In his latest viral video (well over 300,000 views on his Facebook page), Israeli prime minister Benjamin Netanyahu sharply condemned the notion that Jews living in the West Bank (Judea and Samaria) are an “obstacle to peace.”
He furthermore referred as “ethnic cleansing” to the Palestinian demand that, to enable peace, all Jews would have to be removed from this territory. He called that demand “outrageous” and said: “It’s even more outrageous that the world doesn’t find this outrageous. Some otherwise enlightened countries even promote this outrage.”
Like clockwork, the video itself sparked outrage. State Department spokeswoman Elizabeth Trudeau said, “We obviously strongly disagree…that those who oppose settlement activity or view it as an obstacle to peace are somehow calling for ethnic cleansing of Jews from the West Bank.” She said Washington was “engaging in direct conversations with the Israeli government” about Netanyahu’s video.
UN Secretary-General Ban Ki-moon, for his part, called the video “unacceptable” and…“outrageous.” He added: “Let me be absolutely clear, settlements are illegal under international law.
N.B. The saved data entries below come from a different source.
(** ** The logarithm on examples *)

(** The doubles [math.log] returns (CPython on glibc) at the integers that
    the examples below use; each is the double nearest to the real
    logarithm.  Elsewhere the table answers NaN, on which [py_int] raises. *)
Definition ln_table (x : Z) : float :=
  match x with
  | 2 => 0x1.62e42fefa39efp-1
  | 3 => 0x1.193ea7aad030bp+0
  | 5 => 0x1.9c041f7ed8d33p+0
  | 7 => 0x1.f2272ae325a57p+0
  | 10 => 0x1.26bb1bbb55516p+1
  | 243 => 0x1.5f8e5195843cdp+2
  | _ => nan
  end%float.

(** ** Notions of the specification *)

(** [no_divisor_below k x]: no [d] with [2 <= d < k] divides [x]. *)
Definition no_divisor_below (k x : Z) : bool :=
  forallb (fun d => not_multiple_of_prime d x) (range 2 k).

(** Primality by trial division. *)
Definition is_prime (x : Z) : bool := (2 <=? x) && no_divisor_below x x.

(** [composite n]: [n] has a divisor strictly between 1 and itself. *)
Definition composite (n : Z) : Prop := exists a, 1 < a < n /\ (a | n).

(** [smooth B n]: every prime factor of [n] is at most [B]. *)
Definition smooth (B n : Z) : Prop :=
  forall q, Z.prime q -> (q | n) -> q <= B.

(** The same, decided by trial over the candidates up to [n]. *)
Definition smoothb (B n : Z) : bool :=
  forallb (fun q => (q <=? B) || negb (is_prime q) || not_multiple_of_prime q n)
          (range 2 (n + 1)).

(** [small_power_of_2 s num]: [num] is a power of two from 4 up to
    [2 ^ (s + 2)], for an exponent [s >= 1]; modulo such a power the
    [2 ^ s]-th power of every odd number is 1. *)
Definition small_power_of_2 (s num : Z) : Prop :=
  1 <= s /\ exists k, 2 <= k <= s + 2 /\ num = 2 ^ k.

(** [proper_divisor d num]: a divisor strictly between 1 and [num]. *)
Definition proper_divisor (d num : Z) : Prop := (d | num) /\ 1 < d < num.

(** ** Ranges *)

Lemma range_nil lo hi : hi <= lo -> range lo hi = [].
Proof.
  intros H. unfold range.
  replace (Z.to_nat (hi - lo)) with O by lia. reflexivity.
Qed.

Lemma range_cons lo hi : lo < hi -> range lo hi = lo :: range (lo + 1) hi.
Proof.
  intros H. unfold range.
  replace (Z.to_nat (hi - lo)) with (S (Z.to_nat (hi - (lo + 1)))) by lia.
  cbn [seq map]. f_equal; [lia|].
  rewrite <- seq_shift, map_map.
  apply map_ext. intros i. lia.
Qed.

Lemma range_snoc lo hi : lo <= hi -> range lo (hi + 1) = range lo hi ++ [hi].
Proof.
  intros H. unfold range.
  replace (Z.to_nat (hi + 1 - lo)) with (S (Z.to_nat (hi - lo))) by lia.
  rewrite seq_S, map_app. cbn [map]. do 2 f_equal. lia.
Qed.

Lemma range_length lo hi : length (range lo hi) = Z.to_nat (hi - lo).
Proof. unfold range. now rewrite length_map, length_seq. Qed.

Lemma in_range x lo hi : In x (range lo hi) <-> lo <= x < hi.
Proof.
  unfold range. rewrite in_map_iff. split.
  - intros (i & <- & Hi%in_seq). lia.
  - intros H. exists (Z.to_nat (x - lo)). split; [lia|].
    apply in_seq. lia.
Qed.

Lemma range_sorted lo hi : StronglySorted Z.lt (range lo hi).
Proof.
  remember (Z.to_nat (hi - lo)) as n eqn:E.
  revert lo E. induction n as [|n IH]; intros lo E.
  - rewrite range_nil by lia. constructor.
  - rewrite range_cons by lia. constructor.
    + apply IH. lia.
    + apply Forall_forall. intros x Hx%in_range. lia.
Qed.
(** Whitespace around a fragment is immaterial: resolving a fragment and
    resolving the fragment stripped of leading and trailing whitespace give
    the same outcome and the same required imports. *)
Theorem surrounding_whitespace_is_immaterial
  (E : Externals) (self : Self) (fuel : nat)
  (varText : string) (endPos : nat) (onlyLiteral : bool) :
  getExpressionType E self fuel (strip varText) endPos onlyLiteral
  = getExpressionType E self fuel varText endPos onlyLiteral.
Proof.
  destruct fuel as [|fuel]; [reflexivity|].
  change (getExpressionType_body E self (getExpressionType E self fuel)
            (strip varText) endPos onlyLiteral
          = getExpressionType_body E self (getExpressionType E self fuel)
              varText endPos onlyLiteral).
  unfold getExpressionType_body, _removePrefixes. cbv zeta.
  now rewrite strip_idempotent.
Qed.

(* ===================================================================== *)
(** ** The return statements found in a body *)
(* ===================================================================== *)

Section ReturnPattern.

Lemma after_char_split (c : ascii) (s t : string) :
  after_char c s = Some t ->
  s = (before_char c s ++ String c t)%string.
Proof.
  revert t. induction s as [|x s IH]; intros t; simpl; [discriminate|].
  destruct (Ascii.eqb_spec x c) as [->|Hx].
  - intros H. injection H as ->. reflexivity.
  - intros H. simpl. f_equal. now apply IH.
Qed.

Lemma before_char_free (c : ascii) (s : string) :
  PyStr.contain (before_char c s) (String c "") = false.
Proof.
  induction s as [|x s IH]; simpl; [reflexivity|].
  destruct (Ascii.eqb_spec x c) as [->|Hx]; simpl; [reflexivity|].
  destruct (ascii_dec c x) as [->|_]; [now elim Hx|].
  exact IH.
Qed.

Lemma startswith_split (s p : string) :
  startswith s p = true -> s = (p ++ drop (String.length p) s)%string.
Proof.
  unfold startswith. revert s.
  induction p as [|a p IH]; intros s.
  - destruct s; reflexivity.
  - destruct s as [|b s]; simpl; [discriminate|].
    destruct (ascii_dec a b) as [->|]; [|discriminate].
    intros H. f_equal. now apply IH.
Qed.

Lemma REG_RETURN_scan_sound (s : string) :
  forall pos skip group1 end_,
    In (group1, end_) (REG_RETURN_scan s pos skip) ->
    exists start rest,
      drop start s = ("return " ++ group1 ++ ";" ++ rest)%string
      /\ end_ = pos + start + String.length group1 + 8
      /\ group1 <> ""
      /\ PyStr.contain group1 ";" = false.
Proof.
  induction s as [|c s IH]; intros pos skip group1 end_ Hin;
    [contradiction|].
  assert (Hlater : forall skip',
             In (group1, end_) (REG_RETURN_scan s (S pos) skip') ->
             exists start rest,
               drop start (String c s)
                 = ("return " ++ group1 ++ ";" ++ rest)%string
               /\ end_ = pos + start + String.length group1 + 8
               /\ group1 <> ""
               /\ PyStr.contain group1 ";" = false).
  { intros skip' H. destruct (IH _ _ _ _ H) as [i [rest [H1 [H2 [H3 H4]]]]].
    exists (S i), rest. repeat split; try assumption. lia. }
  cbn [REG_RETURN_scan] in Hin.
  destruct skip as [|skip]; [|now apply Hlater with skip].
  destruct (startswith (String c s) "return ") eqn:Hstart;
    [|now apply Hlater with 0].
  remember (drop 7 (String c s)) as tail eqn:Htail.
  destruct (before_char ";" tail) as [|g0 g] eqn:Hgroup;
    [now apply Hlater with 0|].
  destruct (after_char ";" tail) as [rest|] eqn:Hafter;
    [|now apply Hlater with 0].
  destruct Hin as [Hhead | Htl]; [|now apply Hlater with (7 + String.length (String g0 g) + 1 - 1)].
  injection Hhead as <- <-.
  exists 0, rest. repeat split.
  - apply after_char_split in Hafter. rewrite Hgroup in Hafter.
    rewrite (startswith_split _ _ Hstart).
    change (String.length "return ") with 7. rewrite <- Htail.
    rewrite Hafter at 1. reflexivity.
  - cbn [String.length]. lia.
  - discriminate.
  - rewrite <- Hgroup. apply before_char_free.
Qed.

End ReturnPattern.

(** Every return statement handed to the resolver is cut out of the body:
    for a match with group [g] and end offset [e], the body holds
    [return g;] ending exactly at [e], and [g] is not empty and holds no
    semicolon. *)
Theorem REG_RETURN_finditer_sound
  (body group1 : string) (end_ : nat) :
  In (group1, end_) (REG_RETURN_finditer body) ->
  exists start rest,
    drop start body = ("return " ++ group1 ++ ";" ++ rest)%string
    /\ end_ = start + String.length group1 + 8
    /\ group1 <> ""
    /\ PyStr.contain group1 ";" = false.
Proof.
  intros Hin. exact (REG_RETURN_scan_sound body 0 0 group1 end_ Hin).
Qed.

Lemma REG_RETURN_finditer_sound_witness :
  exists start rest,
    drop start "if (!p) return NULL; return Py::Float(v);"
      = ("return " ++ "Py::Float(v)" ++ ";" ++ rest)%string
    /\ 41 = start + String.length "Py::Float(v)" + 8
    /\ "Py::Float(v)" <> ""
    /\ PyStr.contain "Py::Float(v)" ";" = false.
Proof.
  apply (REG_RETURN_finditer_sound
           "if (!p) return NULL; return Py::Float(v);" "Py::Float(v)" 41).
  simpl. tauto.
Defined.

(* ===================================================================== *)
(** ** The new-reference wrapper *)
(* ===================================================================== *)

Section WrapperFacts.

Lemma rstrip_snoc (c : ascii) (s : string) :
  isspace c = false ->
  rstrip (s ++ String c "") = (s ++ String c "")%string.
Proof.
  intros Hc. unfold rstrip. rewrite rev_snoc. simpl. rewrite Hc.
  now rewrite rev_cons, rev_involutive.
Qed.

Lemma endswith_snoc (c : ascii) (s : string) :
  endswith (s ++ String c "") (String c "") = true.
Proof.
  unfold endswith. rewrite rev_snoc. cbn.
  destruct (ascii_dec c c) as [_|n]; [|now elim n].
  now destruct (rev s).
Qed.

Lemma length_snoc (c : ascii) (s : string) :
  String.length (s ++ String c "") = S (String.length s).
Proof. induction s as [|x s IH]; simpl; congruence. Qed.

Lemma take_snoc (c : ascii) (s : string) :
  take (String.length s) (s ++ String c "") = s.
Proof. induction s as [|x s IH]; simpl; congruence. Qed.

Lemma removesuffix_snoc (c : ascii) (s : string) :
  removesuffix (s ++ String c "") (String c "") = s.
Proof.
  unfold removesuffix. rewrite endswith_snoc, length_snoc. simpl.
  rewrite Nat.sub_0_r. apply take_snoc.
Qed.
(** * real2sim_multitask: the training orchestration, embedded and verified

    The development follows the Python sources:
    - [trainers/train_multi_task.py] (module [train_multi_task]),
    - [trainers/train_unet.py]       (module [train_unet]),
    - [test_gan.py]                  (module [test_gan]),
    - [GUI/main.py]                  (module [GUI]).

    Numbers.  Losses and metrics are floating point values in the program.
    They are modelled as rationals [Q]: the properties below concern which
    quantities are combined, compared and stored, not rounding.  Equality of
    rationals is [==] ([Qeq]).  Where the program turns a float
    quotient of integers back into an integer, [int(a / b)], the rounding
    of the quotient is modelled (module [python]); the arrays of the test
    script carry their element type, bytes or floats (module [numpy]).

    Tensors.  A batch tensor is the list of its items along axis 0; an item
    (one single-channel image) is the list of its pixel values. *)

From Stdlib Require Import QArith Qabs Qround Lqa Sorted.
From stdpp Require Import gmap strings list fin_maps.

Open Scope Q_scope.

(** ** Python exceptions that the modelled code can raise *)

Inductive exn :=
| IndexError
| KeyError
| ZeroDivisionError
| UnboundLocalError
| RuntimeError
| ValueError
| OverflowError.
(** * AI knowledge assistant: the agent pipeline and the document processor

    A shallow embedding of [main.py] (the four agents and the graph that
    chains them), [api.py] (the [/query] and [/status] endpoints) and
    [processor.py] (the document ingestion and its menu), followed by the
    properties proved about them.

    Python values are embedded as follows.
    - [str] is [string] (the UTF-8 bytes of the text); f-strings are
      concatenations.
    - A [dict] whose order matters is an association list in insertion
      order ([PyDict]); [d[k] = v] keeps the position of an existing key
      and appends a new one.
    - The [AgentState] dict is a record of optional fields, one per key the
      code reads or writes; [None] is an absent key.
    - Exceptions are values of [Exn]; code that can raise runs in the monad
      [M], a state monad over the observable world with an error result.
    - The collaborators (language model, vector store, file system, loaders,
      text splitter, clock) are parameters, gathered in a record [Env]. *)

From Stdlib Require Import String Ascii List Arith Lia Bool DecimalString.
Import ListNotations.
Open Scope string_scope.

(** ** Python basics *)

Definition nl : string := String "010" "".

(** The lines of a text, joined by newlines. *)
Definition lines (ls : list string) : string := String.concat nl ls.

(** [str(n)] for a non-negative integer. *)
Definition str_of_nat (n : nat) : string :=
  NilEmpty.string_of_uint (Nat.to_uint n).

(** Truthiness of a string: [not s] holds for the empty string. *)
Definition nonempty (s : string) : bool :=
  match s with
  | EmptyString => false
  | String _ _ => true
  end.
The occupation…must end. The international community…universally views the expansion of settlements as an obstacle to peace.”
Whatever one thinks of Netanyahu’s use of the ethnic-cleansing term, one thing is certain: the charge that Israeli settlement of the West Bank and the Golan Heights is illegal, illegitimate, harms chances for peace, etc. is absolutely unique on the world stage.
That charge is based on Article 49(6) of the Fourth Geneva Convention (1949), which states that an “Occupying Power shall not deport or transfer parts of its own civilian population into the territory it occupies.”
One problem: Israel has never “deported or transferred” a single Israeli to live in any of the territories it conquered in 1967; all “settlers” have gone to live there voluntarily, at most with government inducements like tax breaks. Another problem: in no other case where a country has occupied a territory has the international community in any way tried to prevent or discourage the phenomenon of its nationals going to live there, which is, in fact, “a ubiquitous feature of prolonged territorial control.”
That quote is from a new report by Northwestern University law professor Eugene Kontorovich—“the first comprehensive, global study of possible violations of Article 49(6).” Kontorovich delved deeply into “every occupation since the adoption of the Geneva Conventions that involve the movement of civilian population into occupied territory.” The conclusion: “The Israeli situation, which dominates the legal literature, is entirely anomalous in terms of the international reaction.”
For instance, Russia’s 2014 occupation and annexation of Crimea has been internationally condemned. Yet no international attention whatsoever has been given to the fact that “Russia has an explicit policy of attracting Russians to the occupied territory”—and has so far settled 50,000 Russians there.
And while the State Department has recently slammed Israel for announcing plans to build 800 homes for Jews in Jerusalem and a Jerusalem suburb, “up to 100,000 people—overwhelmingly non-Russians—have fled [Crimea] since the annexation,” along with reports of “efforts to force non-Russian minorities out of the territory.” But that doesn’t even evoke a yawn from the State Department and Israel’s other critics; it doesn’t register in international awareness.
In another case, Turkey’s occupation of Northern Cyprus dates back to 1974, and was overwhelmingly condemned as illegal. Since that time as many as 160,000-170,000 Turkish settlers have gone to live there—neatly replacing “roughly 140,000 Greeks [who] fled or were forced out of the occupied territory following the invasion.” Not only that: “tens of thousands of foreigners, mainly British, have moved to the territory.”
In recent years settlers have kept pouring in, and they now constitute a majority in Northern Cyprus. Yet “no international organization and no state (aside from the [Greek] Republic of Cyprus) has described the settlement program as a violation of the Geneva Convention, or otherwise illegal.” Nor has a single proposal for resolving the Turkish-Greek conflict over Northern Cyprus mandated the removal of a single Turkish settler.
And so it has gone in the cases of Morocco’s occupation of Western Sahara, Syria’s occupation of Lebanon, Indonesia’s occupation of East Timor, and others that Kontorovich details: in such cases settlement of the territory is simply an accepted international norm.
With, of course, one exception.
As Netanyahu says in his video: “The next time you hear someone say Jews can’t live somewhere, let alone in their ancestral homeland, take a moment to think of the implications.” Those implications aren’t pretty; they appear related to an unhealthy focus on Jews, a perception that they misbehave and constantly need the censure of others, a total dismissal of their millennia-old bond with the land (and city) in question, and a dogmatic endorsement of others’ claims to be victimized by their presence.
It’s time—for those capable of it—to rethink the stock assumptions.